Powell et moi [McGovern] avons grandi à un kilomètre l'un de l'autre dans le Bronx. On avait là un mot pour désigner son point fort, qui reste un fléau omniprésent à Washington. C'était à la fois un nom et un verbe : « nez brun ». Et cela n'a rien à voir avec la couleur de la peau.
C'était un mot familier avant que je [McGovern] n'apprenne « sycophant ». Webster's donne ce sens : « S'attirer les faveurs de quelqu'un, s'attirer les faveurs de quelqu'un ; de l’implication que la servilité équivaut à embrasser les parties postérieures de la personne dont l’avancement est recherché.
Le représentant Lloyd Doggett, démocrate du Texas, a exposé très succinctement les effets de tout cela dans un discours prononcé l'année dernière :
Cette guerre a été lancée sans menace immédiate pour nos familles... Des idéologues radicaux « je-sais-tout » ici à Washington ont déformé les faits, déformé les renseignements et perpétré des mensonges destinés à induire le peuple américain en erreur en lui faisant croire qu'un voyou de troisième ordre avait un coup de main. lors de la tragédie du 9 septembre et allait bientôt déclencher un champignon atomique.

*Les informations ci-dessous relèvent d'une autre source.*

(** ** The scan returns *)

(** A computation that returns and leaves the bus numbers alone. *)
Definition busno (w : world (St := St)) : Z * Z := (first_busno (hose w), current_busno (hose w)).
Definition returns {A} (m : M A) : Prop :=
  forall w : world (St := St), exists a w', m w = Some (a, w') /\ busno w' = busno w.
Lemma bind_run {A B} (m : M A) (k : A -> M B) (w w' : world (St := St)) a : m w = Some (a, w') -> (m ≫= k) w = k a w'.
Proof. intros E. unfold mbind, M_bind. rewrite E. reflexivity. Qed.
Lemma returns_bind {A B} (m : M A) (k : A -> M B) : returns m -> (forall a, returns (k a)) -> returns (m ≫= k).
Proof.
  intros Hm Hk w. destruct (Hm w) as (a & w1 & E1 & C1). destruct (Hk a w1) as (b & w2 & E2 & C2).
  exists b, w2. rewrite (bind_run _ _ _ _ _ E1). split; [exact E2|congruence].
Qed.
Lemma returns_ret {A} (a : A) : returns (mret a).
Proof. intros w. exists a, w. split; reflexivity. Qed.
Lemma returns_read n dev off : returns (read_config cfg_addr cfg_data n dev off).
Proof. intros w. unfold read_config. destruct (io_in _ _ _). do 2 eexists. split; reflexivity. Qed.
Lemma returns_write n dev off v : returns (write_config cfg_addr cfg_data n dev off v).
Proof. intros w. do 2 eexists. split; reflexivity. Qed.
Lemma returns_get : returns get_hose.
Proof. intros w. do 2 eexists. split; reflexivity. Qed.
Lemma returns_note e : returns (note e).
Proof. intros w. do 2 eexists. split; reflexivity. Qed.
Lemma returns_put_region i r : returns (put_region i r).
Proof. intros w. do 2 eexists. split; reflexivity. Qed.
Ltac returns_tac := repeat first
  [ progress intros
  | apply returns_ret | apply returns_read | apply returns_write | apply returns_get | apply returns_note | apply returns_put_region
  | solve [eauto] | apply returns_bind | case_match ].
Lemma returns_align i sz : returns (pciauto_region_align i sz).
Proof. unfold pciauto_region_align, region_at. returns_tac. Qed.
Lemma returns_region_at i : returns (region_at i).
Proof. unfold region_at. returns_tac. Qed.
Lemma returns_allocate res sz : returns (pciauto_region_allocate res sz).
Proof. unfold pciauto_region_allocate, region_at. destruct res; returns_tac. Qed.
Lemma returns_setup_bars n dev bar limit m p i c : returns (setup_bars cfg_addr cfg_data n dev bar limit m p i c).
Proof. revert bar c. pose proof returns_allocate. induction n as [|n IH]; intros bar c; simpl; returns_tac. Qed.
Lemma returns_setup_device dev n m p i : returns (pciauto_setup_device cfg_addr cfg_data dev n m p i).
Proof. unfold pciauto_setup_device. pose proof returns_setup_bars. returns_tac. Qed.
Lemma returns_prescan dev b : returns (pciauto_prescan_setup_bridge cfg_addr cfg_data dev b).
Proof. unfold pciauto_prescan_setup_bridge. pose proof returns_align. pose proof returns_region_at. returns_tac. Qed.
Lemma returns_postscan dev b : returns (pciauto_postscan_setup_bridge cfg_addr cfg_data dev b).
Proof. unfold pciauto_postscan_setup_bridge. pose proof returns_align. pose proof returns_region_at. returns_tac. Qed.
Lemma returns_config_bars n dev bar io mem : returns (config_bars cfg_addr cfg_data n dev bar io mem).
Proof. revert bar io mem. induction n as [|n IH]; intros bar io mem; simpl; returns_tac. Qed.
Lemma returns_entry e dev : returns (run_entry cfg_addr cfg_data e dev).
Proof.
  unfold run_entry, pci_hose_config_device. pose proof returns_config_bars. destruct (config_device e); [|apply returns_ret].
  destruct (priv e) as [[io mem] command]. returns_tac.
Qed.

(** The place of a device as one number. *)
Definition place (dev : Z) : Z := PCI_BDF (PCI_BUS dev) (PCI_DEV dev) (PCI_FUNC dev).
Definition is_bridge (class : Z) : Prop := class = PCI_CLASS_BRIDGE_PCI \/ class = PCI_CLASS_BRIDGE_CARDBUS.
(** On the bus of a hose that starts at [first], bridges answer at the places [L] at most. *)
Definition bridges_at (first : Z) (L : list Z) : Prop :=
  forall dev (w w' : world (St := St)) class, first_busno (hose w) = first ->
    read_config cfg_addr cfg_data 2 dev PCI_CLASS_DEVICE w = Some (class, w') -> is_bridge class -> In (place dev) L.

Lemma PCI_BDF_sum b d f : 0 <= b -> 0 <= d < 32 -> 0 <= f < 8 -> PCI_BDF b d f = b * 65536 + d * 2048 + f * 256.
Proof.
  intros Hb Hd Hf. unfold PCI_BDF. rewrite <- Z.lor_assoc.
  rewrite (lor_add_disjoint b _ 16); [|lia|].
  - replace (f .<< 8) with (f * 256) by (rewrite Z.shiftl_mul_pow2 by lia; reflexivity).
    rewrite (lor_add_disjoint d _ 11) by (change (2 ^ 11) with 2048; lia). change (2 ^ 11) with 2048. change (2 ^ 16) with 65536. lia.
  - replace (f .<< 8) with (f * 256) by (rewrite Z.shiftl_mul_pow2 by lia; reflexivity).
    rewrite (lor_add_disjoint d _ 11) by (change (2 ^ 11) with 2048; lia). change (2 ^ 11) with 2048. change (2 ^ 16) with 65536. lia.
Qed.
Lemma place_id b k : 0 <= b < 256 -> 0 <= k < 256 -> place (b * 65536 + k * 256) = b * 65536 + k * 256 /\ PCI_BUS (b * 65536 + k * 256) = b.
Proof.
  intros Hb Hk. unfold place, PCI_BUS, PCI_DEV, PCI_FUNC.
  change 0xff with (Z.ones 8). change 0x1f with (Z.ones 5). change 0x7 with (Z.ones 3).
  rewrite !Z.land_ones, !Z.shiftr_div_pow2 by lia.
  change (2 ^ 16) with 65536. change (2 ^ 11) with 2048. change (2 ^ 8) with 256. change (2 ^ 5) with 32. change (2 ^ 3) with 8.
  rewrite PCI_BDF_sum by (try apply Z.mod_pos_bound; Z.div_mod_to_equations; lia).
  split; Z.div_mod_to_equations; lia.
Qed.

(** The places from [lo] on, below [hi]. *)
Definition count (L : list Z) (lo hi : Z) : Z := Z.of_nat (List.length (List.filter (fun l => (lo <=? l) && (l <? hi)) L)).
Definition top : Z := 256 * 65536.
Lemma count_split L a b c : a <= b <= c -> count L a c = count L a b + count L b c.
Proof.
  intros R. unfold count. induction L as [|x L IH]; [reflexivity|]. cbn [List.filter].
  destruct (Z.leb_spec a x), (Z.ltb_spec x c), (Z.ltb_spec x b), (Z.leb_spec b x); try lia; cbn [andb List.length]; lia.
Qed.
Lemma count_nonneg L a b : 0 <= count L a b.
Proof. unfold count. lia. Qed.
Lemma count_member L a b : In a L -> a < b -> 1 <= count L a b.
Proof.
  intros I R. unfold count. assert (In a (List.filter (fun l => (a <=? l) && (l <? b)) L)) as F.
  { apply filter_In. split; [exact I|]. rewrite Z.leb_refl. apply Z.ltb_lt. exact R. }
  destruct (List.filter _ L); [destruct F|]. cbn [List.length]. lia.
Qed.
Lemma count_le L a b : count L a b <= Z.of_nat (List.length L).
Proof. unfold count. pose proof (List.filter_length_le (fun l => (a <=? l) && (l <? b)) L). lia. Qed.

(** Buses used and bridges still ahead, with the scan at place [d] of bus [b]
    and [c] the last bus given out: nothing increases it. *)
Definition budget (L : list Z) (c b d : Z) : Z := c + count L ((c + 1) * 65536) top + count L d ((b + 1) * 65536).

Section total.
Context (first : Z) (L : list Z) (HL : bridges_at first L).
(** [m] returns, with the bus counter no lower and the budget of the rest of bus [b] kept. *)
Definition scans {A} (m : M A) (b d d' : Z) : Prop :=
  forall w : world (St := St), first_busno (hose w) = first -> b <= current_busno (hose w) -> budget L (current_busno (hose w)) b d <= 255 ->
  exists a w', m w = Some (a, w') /\ first_busno (hose w') = first /\ current_busno (hose w) <= current_busno (hose w') /\
    budget L (current_busno (hose w')) b d' <= budget L (current_busno (hose w)) b d.

Lemma count_next c : 0 <= c < 255 -> count L ((c + 1) * 65536) top = count L ((c + 1) * 65536) ((c + 2) * 65536) + count L ((c + 2) * 65536) top.
Proof. intros. apply count_split. unfold top. lia. Qed.

Lemma config_device_scans scan b k : 0 <= b -> 0 <= k < 255 ->
  (forall c, b < c <= 255 -> scans (scan c) c (c * 65536) ((c + 1) * 65536)) ->
  scans (pciauto_config_device cfg_addr cfg_data scan (b * 65536 + k * 256)) b (b * 65536 + k * 256) (b * 65536 + (k + 1) * 256).
Proof.
  intros Hb Hk Hs w Hw Hc Bd. set (d := b * 65536 + k * 256) in *.
  pose proof (count_nonneg L ((current_busno (hose w) + 1) * 65536) top) as N1.
  pose proof (count_nonneg L d ((b + 1) * 65536)) as N2. unfold budget in Bd.
  assert (count L d ((b + 1) * 65536) = count L d (b * 65536 + (k + 1) * 256) + count L (b * 65536 + (k + 1) * 256) ((b + 1) * 65536)) as Ed
    by (apply count_split; lia).
  pose proof (count_nonneg L d (b * 65536 + (k + 1) * 256)) as N3.
  pose proof (count_nonneg L (b * 65536 + (k + 1) * 256) ((b + 1) * 65536)) as N4.
  unfold pciauto_config_device.
  destruct (returns_read 2 d PCI_CLASS_DEVICE w) as (class & w0 & E0 & C0). injection C0 as W0 C0.
  unfold read_word. rewrite (bind_run _ _ _ _ _ E0). erewrite bind_run by reflexivity. cbv zeta.
  assert (forall r : M Z, returns r -> exists a w', r w0 = Some (a, w') /\ first_busno (hose w') = first /\ current_busno (hose w) <= current_busno (hose w') /\
    budget L (current_busno (hose w')) b (b * 65536 + (k + 1) * 256) <= budget L (current_busno (hose w)) b d) as Plain.
  { intros r Hr. destruct (Hr w0) as (a & w1 & E1 & C1). injection C1 as W1 C1. exists a, w1. rewrite C1, C0. unfold budget.
    split_and!; [exact E1|congruence|lia|lia]. }
  assert (is_bridge class -> 1 <= count L d (b * 65536 + (k + 1) * 256)) as In1.
  { intros Bc. apply count_member; [|lia]. pose proof (HL _ _ _ _ Hw E0 Bc) as I. unfold d in I.
    rewrite (proj1 (place_id b k ltac:(lia) ltac:(lia))) in I. exact I. }
  pose proof returns_setup_device as RS.
  destruct (class =? PCI_CLASS_PROCESSOR_POWERPC); [apply Plain; returns_tac|].
  destruct (Z.eqb_spec class PCI_CLASS_BRIDGE_PCI) as [Ec|_].
  { specialize (In1 (or_introl Ec)). set (c := current_busno (hose w)) in *.
    destruct w0 as [h0 st0 lg0]. cbn [hose] in *.
    assert (exists v, bump_busno (World h0 st0 lg0) = Some (c + 1, v) /\ first_busno (hose v) = first /\ current_busno (hose v) = c + 1) as (v0 & B0 & Wv & Cv)
      by (exists (World (set_current h0 (current_busno h0 + 1)) st0 lg0); rewrite <- C0; split; [|split; [cbn; congruence|]]; reflexivity).
    rewrite (bind_run _ _ _ _ _ B0).
    destruct (RS d 2%nat (pci_mem h0) (pci_prefetch h0) (pci_io h0) v0) as ([] & v1 & E1 & C1). injection C1 as W1 C1. rewrite (bind_run _ _ _ _ _ E1).
    destruct (returns_prescan d (c + 1) v1) as ([] & v2 & E2 & C2). injection C2 as W2 C2. rewrite (bind_run _ _ _ _ _ E2).
    pose proof (count_next c ltac:(lia)) as Nx.
    replace ((c + 2) * 65536) with ((c + 1 + 1) * 65536) in Nx by lia.
    destruct (Hs (c + 1) ltac:(lia) v2) as (n & v3 & E3 & W3 & C3 & B3).
    { congruence. }
    { lia. }
    { unfold budget. rewrite C2, C1, Cv. lia. }
    rewrite (bind_run _ _ _ _ _ E3).
    destruct (returns_postscan d (Z.max n (PCI_BUS d)) v3) as ([] & v4 & E4 & C4). injection C4 as W4 C4. rewrite (bind_run _ _ _ _ _ E4).
    exists (current_busno (hose v4)), v4. split; [reflexivity|]. split; [congruence|]. unfold budget in *. rewrite C2, C1, Cv in *. rewrite C4.
    pose proof (count_nonneg L ((c + 1 + 1) * 65536) ((c + 1 + 1) * 65536)). lia. }
  destruct (class =? PCI_CLASS_STORAGE_IDE); [apply Plain; returns_tac|].
  destruct (Z.eqb_spec class PCI_CLASS_BRIDGE_CARDBUS) as [Ec|_]; [|apply Plain; returns_tac].
  specialize (In1 (or_intror Ec)). set (c := current_busno (hose w)) in *. pose proof (count_next c ltac:(lia)) as Nx.
  replace ((c + 2) * 65536) with ((c + 1 + 1) * 65536) in Nx by lia. pose proof (count_nonneg L ((c + 1) * 65536) ((c + 1 + 1) * 65536)).
  destruct (RS d 0%nat (pci_mem (hose w0)) (pci_prefetch (hose w0)) (pci_io (hose w0)) w0) as ([] & v1 & E1 & C1). injection C1 as W1 C1.
  rewrite (bind_run _ _ _ _ _ E1). do 2 eexists. split; [reflexivity|]. split; [cbn; congruence|]. cbn [hose current_busno set_current]. unfold budget.
  rewrite C1, C0. lia.
Qed.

On parle beaucoup aujourd’hui de la nécessité d’honorer les sacrifices de nos soldats tombés au combat. La meilleure façon d’y parvenir est peut-être de découvrir qui a induit les gens en erreur et de leur demander des comptes avant de recommencer.
Ray McGovern était un officier d'infanterie et de renseignement de l'armée avant ses 27 ans de carrière en tant qu'analyste à la CIA. W. Patrick Lang, colonel de l'armée à la retraite, a servi dans les forces spéciales au Vietnam, en tant que professeur à West Point et en tant qu'officier du renseignement de défense pour le Moyen-Orient (DIA). Tous deux travaillent avec des professionnels vétérans du renseignement pour la santé mentale. (Cette histoire a été initialement publiée sur TomPaine.com.)